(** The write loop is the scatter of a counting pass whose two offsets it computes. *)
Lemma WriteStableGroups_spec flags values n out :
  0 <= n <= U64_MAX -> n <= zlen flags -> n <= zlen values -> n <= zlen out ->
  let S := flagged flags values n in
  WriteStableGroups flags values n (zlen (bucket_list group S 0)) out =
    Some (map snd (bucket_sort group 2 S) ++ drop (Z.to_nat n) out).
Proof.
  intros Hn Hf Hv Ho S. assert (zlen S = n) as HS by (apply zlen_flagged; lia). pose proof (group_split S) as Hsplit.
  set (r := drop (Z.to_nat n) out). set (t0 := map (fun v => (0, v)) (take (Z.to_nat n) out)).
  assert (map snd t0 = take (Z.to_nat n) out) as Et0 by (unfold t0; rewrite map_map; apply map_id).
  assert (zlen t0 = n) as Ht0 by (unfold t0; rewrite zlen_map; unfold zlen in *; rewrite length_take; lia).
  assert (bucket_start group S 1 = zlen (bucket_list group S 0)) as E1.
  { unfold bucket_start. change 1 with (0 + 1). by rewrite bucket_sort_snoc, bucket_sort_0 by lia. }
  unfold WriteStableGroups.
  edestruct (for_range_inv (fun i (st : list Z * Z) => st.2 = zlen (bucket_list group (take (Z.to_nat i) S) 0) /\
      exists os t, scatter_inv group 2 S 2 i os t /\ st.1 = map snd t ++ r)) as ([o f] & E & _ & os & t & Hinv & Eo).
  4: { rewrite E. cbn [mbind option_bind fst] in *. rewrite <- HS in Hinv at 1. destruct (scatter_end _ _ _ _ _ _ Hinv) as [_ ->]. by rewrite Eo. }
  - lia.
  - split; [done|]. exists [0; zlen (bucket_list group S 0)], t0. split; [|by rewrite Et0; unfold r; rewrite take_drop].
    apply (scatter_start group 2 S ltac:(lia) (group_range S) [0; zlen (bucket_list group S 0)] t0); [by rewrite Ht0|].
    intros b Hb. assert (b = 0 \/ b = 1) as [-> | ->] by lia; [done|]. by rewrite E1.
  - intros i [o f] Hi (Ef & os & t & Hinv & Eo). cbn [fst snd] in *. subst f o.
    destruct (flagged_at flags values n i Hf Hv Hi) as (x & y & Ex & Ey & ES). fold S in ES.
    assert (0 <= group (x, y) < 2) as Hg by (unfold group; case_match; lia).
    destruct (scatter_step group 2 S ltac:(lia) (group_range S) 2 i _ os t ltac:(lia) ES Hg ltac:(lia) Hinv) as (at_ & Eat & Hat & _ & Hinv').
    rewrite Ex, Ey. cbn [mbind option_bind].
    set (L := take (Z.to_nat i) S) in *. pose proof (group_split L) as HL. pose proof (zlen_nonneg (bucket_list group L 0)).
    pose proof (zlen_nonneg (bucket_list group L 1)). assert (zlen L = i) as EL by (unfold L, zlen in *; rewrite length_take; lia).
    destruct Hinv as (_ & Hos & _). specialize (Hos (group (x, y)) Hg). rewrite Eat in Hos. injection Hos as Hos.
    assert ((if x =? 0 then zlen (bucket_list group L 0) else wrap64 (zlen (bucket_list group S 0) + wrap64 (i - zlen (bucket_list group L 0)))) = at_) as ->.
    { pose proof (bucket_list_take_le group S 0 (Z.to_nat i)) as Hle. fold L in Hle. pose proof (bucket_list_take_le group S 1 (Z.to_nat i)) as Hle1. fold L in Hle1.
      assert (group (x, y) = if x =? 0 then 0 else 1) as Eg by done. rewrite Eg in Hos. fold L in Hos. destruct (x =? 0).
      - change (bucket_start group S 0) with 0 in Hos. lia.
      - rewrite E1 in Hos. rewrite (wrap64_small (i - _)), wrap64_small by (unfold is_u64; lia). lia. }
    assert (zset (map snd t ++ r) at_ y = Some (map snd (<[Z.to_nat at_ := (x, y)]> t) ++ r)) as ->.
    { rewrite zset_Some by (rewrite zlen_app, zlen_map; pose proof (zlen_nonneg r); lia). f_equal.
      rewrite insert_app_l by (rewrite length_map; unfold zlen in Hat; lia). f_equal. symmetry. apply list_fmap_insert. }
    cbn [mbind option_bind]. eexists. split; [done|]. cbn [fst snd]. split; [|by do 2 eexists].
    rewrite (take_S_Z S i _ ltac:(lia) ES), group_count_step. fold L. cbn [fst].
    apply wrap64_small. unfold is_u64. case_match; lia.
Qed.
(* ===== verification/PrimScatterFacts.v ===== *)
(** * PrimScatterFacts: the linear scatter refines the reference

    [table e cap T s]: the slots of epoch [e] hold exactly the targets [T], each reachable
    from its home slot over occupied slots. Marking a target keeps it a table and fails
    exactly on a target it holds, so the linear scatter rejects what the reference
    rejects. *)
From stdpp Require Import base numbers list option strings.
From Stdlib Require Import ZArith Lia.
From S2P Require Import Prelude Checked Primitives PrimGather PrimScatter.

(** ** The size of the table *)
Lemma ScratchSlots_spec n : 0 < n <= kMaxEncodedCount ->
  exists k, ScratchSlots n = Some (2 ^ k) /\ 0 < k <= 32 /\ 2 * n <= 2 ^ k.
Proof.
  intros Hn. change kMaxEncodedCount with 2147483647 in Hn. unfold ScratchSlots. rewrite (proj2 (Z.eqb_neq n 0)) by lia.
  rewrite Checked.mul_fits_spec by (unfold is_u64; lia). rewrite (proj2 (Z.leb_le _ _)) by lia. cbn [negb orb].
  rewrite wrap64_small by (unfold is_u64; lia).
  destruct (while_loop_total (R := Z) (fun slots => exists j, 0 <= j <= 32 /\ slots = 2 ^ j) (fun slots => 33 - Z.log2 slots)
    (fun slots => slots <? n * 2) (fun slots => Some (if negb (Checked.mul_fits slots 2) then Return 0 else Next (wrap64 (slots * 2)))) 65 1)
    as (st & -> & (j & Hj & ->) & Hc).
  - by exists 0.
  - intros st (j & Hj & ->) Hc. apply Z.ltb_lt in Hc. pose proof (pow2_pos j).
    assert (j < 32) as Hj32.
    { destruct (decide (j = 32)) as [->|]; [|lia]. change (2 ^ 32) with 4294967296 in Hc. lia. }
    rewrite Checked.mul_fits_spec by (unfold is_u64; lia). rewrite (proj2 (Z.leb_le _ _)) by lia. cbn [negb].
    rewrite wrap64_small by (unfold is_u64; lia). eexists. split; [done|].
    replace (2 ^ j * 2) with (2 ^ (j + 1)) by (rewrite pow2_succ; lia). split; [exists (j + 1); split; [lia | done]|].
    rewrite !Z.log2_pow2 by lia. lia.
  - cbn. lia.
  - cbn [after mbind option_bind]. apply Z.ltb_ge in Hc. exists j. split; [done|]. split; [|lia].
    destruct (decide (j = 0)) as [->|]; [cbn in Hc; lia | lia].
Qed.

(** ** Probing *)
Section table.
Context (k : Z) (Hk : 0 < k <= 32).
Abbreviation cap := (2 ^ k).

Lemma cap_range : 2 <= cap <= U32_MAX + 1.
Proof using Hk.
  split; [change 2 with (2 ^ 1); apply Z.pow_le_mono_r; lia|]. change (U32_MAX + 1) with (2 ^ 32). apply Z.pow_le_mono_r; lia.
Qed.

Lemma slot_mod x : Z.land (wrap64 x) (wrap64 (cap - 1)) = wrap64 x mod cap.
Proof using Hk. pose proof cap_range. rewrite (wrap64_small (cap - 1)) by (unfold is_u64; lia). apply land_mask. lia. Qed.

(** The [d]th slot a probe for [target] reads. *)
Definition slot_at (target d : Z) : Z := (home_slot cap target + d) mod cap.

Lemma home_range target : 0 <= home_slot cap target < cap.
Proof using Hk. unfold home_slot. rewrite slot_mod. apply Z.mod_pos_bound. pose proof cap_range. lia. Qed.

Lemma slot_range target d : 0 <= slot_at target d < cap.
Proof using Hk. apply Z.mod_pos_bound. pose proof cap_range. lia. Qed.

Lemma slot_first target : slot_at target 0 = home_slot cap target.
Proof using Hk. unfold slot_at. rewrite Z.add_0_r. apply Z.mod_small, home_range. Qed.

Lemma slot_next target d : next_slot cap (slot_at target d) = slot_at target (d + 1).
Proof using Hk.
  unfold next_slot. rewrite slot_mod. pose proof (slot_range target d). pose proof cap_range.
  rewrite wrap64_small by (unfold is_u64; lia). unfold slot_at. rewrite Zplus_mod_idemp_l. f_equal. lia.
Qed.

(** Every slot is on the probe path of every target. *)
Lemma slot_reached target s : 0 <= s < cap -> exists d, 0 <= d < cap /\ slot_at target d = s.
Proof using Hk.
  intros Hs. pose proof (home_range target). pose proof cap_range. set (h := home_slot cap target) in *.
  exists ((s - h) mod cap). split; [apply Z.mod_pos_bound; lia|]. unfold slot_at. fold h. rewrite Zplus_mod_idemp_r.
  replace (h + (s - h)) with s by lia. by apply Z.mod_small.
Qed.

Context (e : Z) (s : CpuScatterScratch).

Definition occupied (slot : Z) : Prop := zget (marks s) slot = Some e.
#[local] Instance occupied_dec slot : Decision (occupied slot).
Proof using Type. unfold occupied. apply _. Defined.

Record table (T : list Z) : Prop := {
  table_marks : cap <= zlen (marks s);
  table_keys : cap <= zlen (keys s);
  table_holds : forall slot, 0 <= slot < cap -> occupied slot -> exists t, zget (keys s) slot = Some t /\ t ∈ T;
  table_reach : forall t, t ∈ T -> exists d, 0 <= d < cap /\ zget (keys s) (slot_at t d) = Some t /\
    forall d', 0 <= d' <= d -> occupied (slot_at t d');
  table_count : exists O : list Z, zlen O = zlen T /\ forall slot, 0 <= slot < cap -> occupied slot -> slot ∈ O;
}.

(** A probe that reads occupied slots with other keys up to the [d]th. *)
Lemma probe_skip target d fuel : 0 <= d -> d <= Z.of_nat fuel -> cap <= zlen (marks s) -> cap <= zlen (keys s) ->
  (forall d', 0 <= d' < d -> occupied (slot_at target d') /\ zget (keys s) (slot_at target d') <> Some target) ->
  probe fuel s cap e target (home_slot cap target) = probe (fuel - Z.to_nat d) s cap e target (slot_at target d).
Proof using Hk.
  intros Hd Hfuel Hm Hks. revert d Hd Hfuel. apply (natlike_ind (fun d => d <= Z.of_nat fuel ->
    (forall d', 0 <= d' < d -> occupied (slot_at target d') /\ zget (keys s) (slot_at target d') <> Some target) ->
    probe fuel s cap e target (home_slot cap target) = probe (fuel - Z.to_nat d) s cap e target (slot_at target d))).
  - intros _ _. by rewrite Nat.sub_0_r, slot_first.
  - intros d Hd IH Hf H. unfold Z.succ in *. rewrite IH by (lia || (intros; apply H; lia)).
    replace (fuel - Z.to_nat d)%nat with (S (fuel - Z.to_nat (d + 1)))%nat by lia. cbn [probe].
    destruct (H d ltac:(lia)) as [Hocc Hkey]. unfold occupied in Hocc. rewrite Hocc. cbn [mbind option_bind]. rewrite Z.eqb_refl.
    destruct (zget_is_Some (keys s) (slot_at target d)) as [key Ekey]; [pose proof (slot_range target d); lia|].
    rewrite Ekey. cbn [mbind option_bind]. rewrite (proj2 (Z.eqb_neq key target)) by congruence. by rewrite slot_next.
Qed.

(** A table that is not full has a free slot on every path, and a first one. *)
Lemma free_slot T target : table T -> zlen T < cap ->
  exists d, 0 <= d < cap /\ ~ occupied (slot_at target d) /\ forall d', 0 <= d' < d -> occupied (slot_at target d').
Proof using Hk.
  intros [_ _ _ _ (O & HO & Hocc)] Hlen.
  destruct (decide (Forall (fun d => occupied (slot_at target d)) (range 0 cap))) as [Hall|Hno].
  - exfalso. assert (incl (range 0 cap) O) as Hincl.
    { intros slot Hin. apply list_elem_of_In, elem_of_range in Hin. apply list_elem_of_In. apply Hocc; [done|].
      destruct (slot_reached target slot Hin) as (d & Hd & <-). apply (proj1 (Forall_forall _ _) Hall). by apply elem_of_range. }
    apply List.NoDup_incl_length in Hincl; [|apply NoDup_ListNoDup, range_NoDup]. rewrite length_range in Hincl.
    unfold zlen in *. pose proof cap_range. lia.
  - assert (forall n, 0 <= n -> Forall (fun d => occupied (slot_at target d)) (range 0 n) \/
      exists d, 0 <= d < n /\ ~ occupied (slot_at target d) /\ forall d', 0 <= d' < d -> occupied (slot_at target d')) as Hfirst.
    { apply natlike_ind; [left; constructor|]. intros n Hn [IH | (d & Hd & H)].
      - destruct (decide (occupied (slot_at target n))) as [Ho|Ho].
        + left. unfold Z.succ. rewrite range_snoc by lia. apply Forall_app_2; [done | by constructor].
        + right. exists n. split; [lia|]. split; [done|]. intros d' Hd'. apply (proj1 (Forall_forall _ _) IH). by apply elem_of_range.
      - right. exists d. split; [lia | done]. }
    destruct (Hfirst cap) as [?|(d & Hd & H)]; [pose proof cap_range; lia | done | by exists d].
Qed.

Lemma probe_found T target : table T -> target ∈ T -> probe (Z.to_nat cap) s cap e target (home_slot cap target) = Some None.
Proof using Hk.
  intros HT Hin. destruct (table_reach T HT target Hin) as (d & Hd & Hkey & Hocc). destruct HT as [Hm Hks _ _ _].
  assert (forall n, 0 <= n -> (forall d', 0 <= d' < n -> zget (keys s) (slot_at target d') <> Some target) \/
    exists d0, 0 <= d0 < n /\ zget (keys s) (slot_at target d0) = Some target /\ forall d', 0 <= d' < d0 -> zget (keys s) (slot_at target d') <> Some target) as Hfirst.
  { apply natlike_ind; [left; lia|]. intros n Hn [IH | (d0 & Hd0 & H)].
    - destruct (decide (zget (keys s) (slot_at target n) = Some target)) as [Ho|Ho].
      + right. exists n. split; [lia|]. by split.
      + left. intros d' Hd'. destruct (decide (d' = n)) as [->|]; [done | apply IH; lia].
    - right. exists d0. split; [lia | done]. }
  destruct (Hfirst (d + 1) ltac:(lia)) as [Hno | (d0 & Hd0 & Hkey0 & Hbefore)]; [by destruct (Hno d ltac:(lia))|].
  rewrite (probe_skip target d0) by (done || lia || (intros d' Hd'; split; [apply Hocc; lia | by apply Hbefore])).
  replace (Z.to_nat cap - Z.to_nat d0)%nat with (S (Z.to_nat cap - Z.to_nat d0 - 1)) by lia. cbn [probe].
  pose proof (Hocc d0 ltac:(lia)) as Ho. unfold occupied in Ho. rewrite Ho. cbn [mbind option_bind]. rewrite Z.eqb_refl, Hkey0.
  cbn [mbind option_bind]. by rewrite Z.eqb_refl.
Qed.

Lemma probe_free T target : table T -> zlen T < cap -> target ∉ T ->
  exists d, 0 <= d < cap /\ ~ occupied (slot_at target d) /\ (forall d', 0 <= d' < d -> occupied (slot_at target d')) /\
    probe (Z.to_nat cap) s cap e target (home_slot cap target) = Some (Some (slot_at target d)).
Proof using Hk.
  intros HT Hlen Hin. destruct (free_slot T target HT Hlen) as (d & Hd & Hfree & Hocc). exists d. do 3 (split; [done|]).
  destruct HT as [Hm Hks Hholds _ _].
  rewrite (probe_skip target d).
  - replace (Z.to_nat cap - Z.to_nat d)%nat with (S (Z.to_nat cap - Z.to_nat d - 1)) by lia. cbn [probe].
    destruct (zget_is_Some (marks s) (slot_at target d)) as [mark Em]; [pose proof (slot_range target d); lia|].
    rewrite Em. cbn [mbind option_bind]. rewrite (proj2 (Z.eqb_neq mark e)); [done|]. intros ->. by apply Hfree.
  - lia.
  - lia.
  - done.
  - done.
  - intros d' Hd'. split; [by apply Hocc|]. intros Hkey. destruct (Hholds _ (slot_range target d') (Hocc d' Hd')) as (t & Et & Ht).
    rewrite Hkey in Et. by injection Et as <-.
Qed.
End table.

—————

Work item
Above are the lines; repeat exactly the ones from the line containing "intros Hs. pose" down to the line containing "table_keys : cap <= zlen (keys s);", both inclusive.

Output for this exercise
  intros Hs. pose proof (home_range target). pose proof cap_range. set (h := home_slot cap target) in *.
  exists ((s - h) mod cap). split; [apply Z.mod_pos_bound; lia|]. unfold slot_at. fold h. rewrite Zplus_mod_idemp_r.
  replace (h + (s - h)) with s by lia. by apply Z.mod_small.
Qed.

Context (e : Z) (s : CpuScatterScratch).

Definition occupied (slot : Z) : Prop := zget (marks s) slot = Some e.
#[local] Instance occupied_dec slot : Decision (occupied slot).
Proof using Type. unfold occupied. apply _. Defined.

Record table (T : list Z) : Prop := {
  table_marks : cap <= zlen (marks s);
  table_keys : cap <= zlen (keys s);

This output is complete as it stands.